このとき聖師様は危険を冒し、腰に八尋縄を結びつけたまま、舟が波に打たれて岩に近づいた一刹那、岩壁目がけて飛びつかれました。
幸い粗質な岩で手足がすべらず岩に攀じつくことができたので、一丈四五尺ほど上の方の少しばかり平面な所へお上がりになり、そこから舟を目がけて縄を投げ込まれ、船頭がこれを舟に結びつけますと、開祖様は手早くこの縄にお縋りになり、聖師様が上から縄にて引き上げられてようやく上陸されました。
続いて他の三人も同様に上ることができましたので、綾部から組み立てて来た神祠を解き、柱一本づつ船頭が縄で縛り、四方、福島の二氏がこれを引き上げました。
そしてようやく高さ百尺ばかりもある二畳敷ほどの平面の岩の上を鎮祭所となし、一時間余りもかかってようやく神祠を建てあげ、聖師様が遷座式の祝詞を奏上され、艮の金神・国常立尊、竜宮の乙姫(豊玉姫神)、玉依姫神を初め天地八百万の神々を奉斎して持参された山野河海の珍物を御前に供え終わり、開祖様は恭しく御前に静座されて、声音朗かに天下泰平の祈願の祝詞を奏上され、最後に御一同打ち揃って大祓の祝詞を奏上されました。
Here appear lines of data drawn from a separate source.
Lemma canonical_second b : Forall proper b -> b <> [] -> exists c y, canonical b = SLASH :: c :: y /\ c <> SLASH.
Proof.
  intros Hb Hb0. destruct b as [|u b _] using rev_ind; [done|]. apply Forall_app in Hb as [Hb Hu].
  pose proof Hu as [(Hc & Hu0 & _) _]%Forall_cons. destruct u as [|c u]; [done|]. apply Forall_cons in Hc as [[_ Hc] _].
  assert (canonical [c :: u] = SLASH :: c :: u) as E by done.
  destruct (decide (b = [])) as [->|Hne]; [by exists c, u|].
  rewrite canonical_app, E by done. by eexists c, _.
Qed.

(** Below a mount point the path is the canonical text of the rest. *)
Lemma below_canonical a b : Forall proper a -> Forall proper b -> below_text (canonical a) (canonical (b ++ a)) = canonical b.
Proof.
  intros Ha Hb. unfold below_text. destruct (decide (b = [])) as [->|Hb0].
  { simpl. by rewrite Nat.eqb_refl. }
  destruct (canonical_second b Hb Hb0) as (c & y & Ey & Hc).
  destruct (decide (a = [])) as [->|Ha0].
  - rewrite app_nil_r, Ey. change (canonical []) with [SLASH]. simpl. rewrite bool_decide_eq_false_2 by congruence. done.
  - rewrite canonical_app, length_app by done.
    rewrite (proj2 (Nat.eqb_neq _ _)) by (rewrite Ey; simpl; lia).
    rewrite bool_decide_eq_true_2 by (rewrite Ey; by apply list_lookup_middle). simpl. apply drop_app_length.
Qed.
Lemma find_fd_spec l n :
  (find_fd l n = (n + length l)%nat /\ Forall (fun x => 0 < fd_ref_count x) l) \/
  exists i x, find_fd l n = (n + i)%nat /\ l !! i = Some x /\ fd_ref_count x <= 0.
Proof.
  revert n. induction l as [|x l IH]; intros n; simpl; [left; split; [lia|done]|].
  destruct (Z.ltb_spec 0 (fd_ref_count x)).
  - destruct (IH (S n)) as [[-> Hf]|(i & y & -> & Hi & Hy)].
    + left. split; [lia|]. by apply Forall_cons.
    + right. exists (S i), y. split_and!; [lia|done|done].
  - right. exists 0%nat, x. split_and!; [lia|done|done].
Qed.

(** The table is full, or its first free entry is taken. *)
Lemma wp_fd_new n t (d : dfs) (Q : Z -> dfs -> Prop) :
  ready n t d -> 0 <= n < 255 -> length (fd_table d) = (fd_base + DFS_FD_MAX)%nat ->
  (forall k', ready n t (set_dk k' d) -> same_kernel (dk d) k' ->
     (forall i x, (fd_base <= i)%nat -> fd_table d !! i = Some x -> 0 < fd_ref_count x) -> Q (-1) (set_dk k' d)) ->
  (forall i x k', (fd_base <= i)%nat -> fd_table d !! i = Some x -> fd_ref_count x <= 0 ->
     ready n t (set_dk k' d) -> same_kernel (dk d) k' ->
     Q (Z.of_nat i) (set_fd_table (<[i := set_fd_magic DFS_FD_MAGIC (set_fd_ref 1 x)]> (fd_table d)) (set_dk k' d))) ->
  wp fd_new Q d.
Proof.
  intros Hr Hn Hlen HQ0 HQ1. unfold fd_new. wp_step. eapply ready_lock; [done|done|]. intros k1 Hr1 Hk1.
  do 2 wp_step. cbv zeta. simpl fd_table.
  destruct (find_fd_spec (drop fd_base (fd_table d)) fd_base) as [[-> Hf]|(i & x & -> & Hi & Hx)].
  - rewrite length_drop, Hlen. rewrite (proj2 (Nat.eqb_eq _ _)) by lia. wp_step.
    eapply ready_unlock; [exact Hr1|lia|]. intros k2 Hr2 Hk2. wp_step. replace (n + 1 - 1) with n in Hr2 by lia.
    apply (HQ0 k2); [exact Hr2|by etrans|]. intros i x Hi Ex.
    apply (Forall_lookup_1 _ _ (i - fd_base) x Hf). rewrite lookup_drop, <- Ex. f_equal. lia.
  - rewrite lookup_drop in Hi. pose proof (lookup_lt_Some _ _ _ Hi) as Hlt.
    rewrite (proj2 (Nat.eqb_neq _ _)) by lia. wp_step. eapply wp_upd_fd; [exact Hi|]. wp_step.
    eapply wp_upd_fd; [simpl; by apply list_lookup_insert_eq|]. simpl. rewrite list_insert_insert_eq. wp_step.
    eapply (ready_unlock (n + 1) t); [exact Hr1|lia|]. intros k2 Hr2 Hk2. wp_step. replace (n + 1 - 1) with n in Hr2 by lia.
    apply (HQ1 _ x k2); [lia|done|done|exact Hr2|by etrans].
Qed.

Lemma wp_fd_get n t i x (d : dfs) (Q : option fdp -> dfs -> Prop) :
  ready n t d -> 0 <= n < 255 -> (fd_base <= i < fd_base + DFS_FD_MAX)%nat -> fd_table d !! i = Some x ->
  fd_magic x = DFS_FD_MAGIC ->
  (forall k', ready n t (set_dk k' d) -> same_kernel (dk d) k' ->
     Q (Some (FdTable i)) (set_fd_table (<[i := set_fd_ref (fd_ref_count x + 1) x]> (fd_table d)) (set_dk k' d))) ->
  wp (fd_get (Z.of_nat i)) Q d.
Proof.
  intros Hr Hn Hi E Hm HQ. unfold fd_get.
  rewrite (proj2 (Z.ltb_ge _ _)), (proj2 (Z.leb_gt _ _)) by lia. simpl. wp_step.
  eapply ready_lock; [done|done|]. intros k1 Hr1 Hk1. wp_step. rewrite Nat2Z.id.
  eapply wp_get_fd; [exact E|]. rewrite Hm, Z.eqb_refl. simpl. wp_step. eapply wp_upd_fd; [exact E|].
  wp_step. eapply (ready_unlock (n + 1) t); [exact Hr1|lia|]. intros k2 Hr2 Hk2. wp_step.
  replace (n + 1 - 1) with n in Hr2 by lia. apply (HQ k2); [exact Hr2|by etrans].
Qed.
このとき群鳥は静かに祝詞を拝聴するもののごとく実に荘厳を極めました。
さて神々様を奉斎し祈願を終えられた御一行は、この島を一周りして奇岩絶壁を嘆賞されつつ冠島へ再び舟を漕ぎ寄せ、居残った人達によって掃き清められた老人島神社の神前に、一行九人打ち揃うて供物を献じ拝礼を終り、この島を一周して九日の夕方つつがなく舞鶴へ御帰着、翌十日舞鶴の京口町で記念撮影の上、めでたく帰綾されました。
当時東京の富士新聞や福知山の三丹新聞はじめ諸新聞にも、開祖様が世界万民のために万難を排して渡島され、神々様を奉斎して天下泰平の祈祷をされましたことを、前代未聞の壮挙として感嘆した記事が載せられました。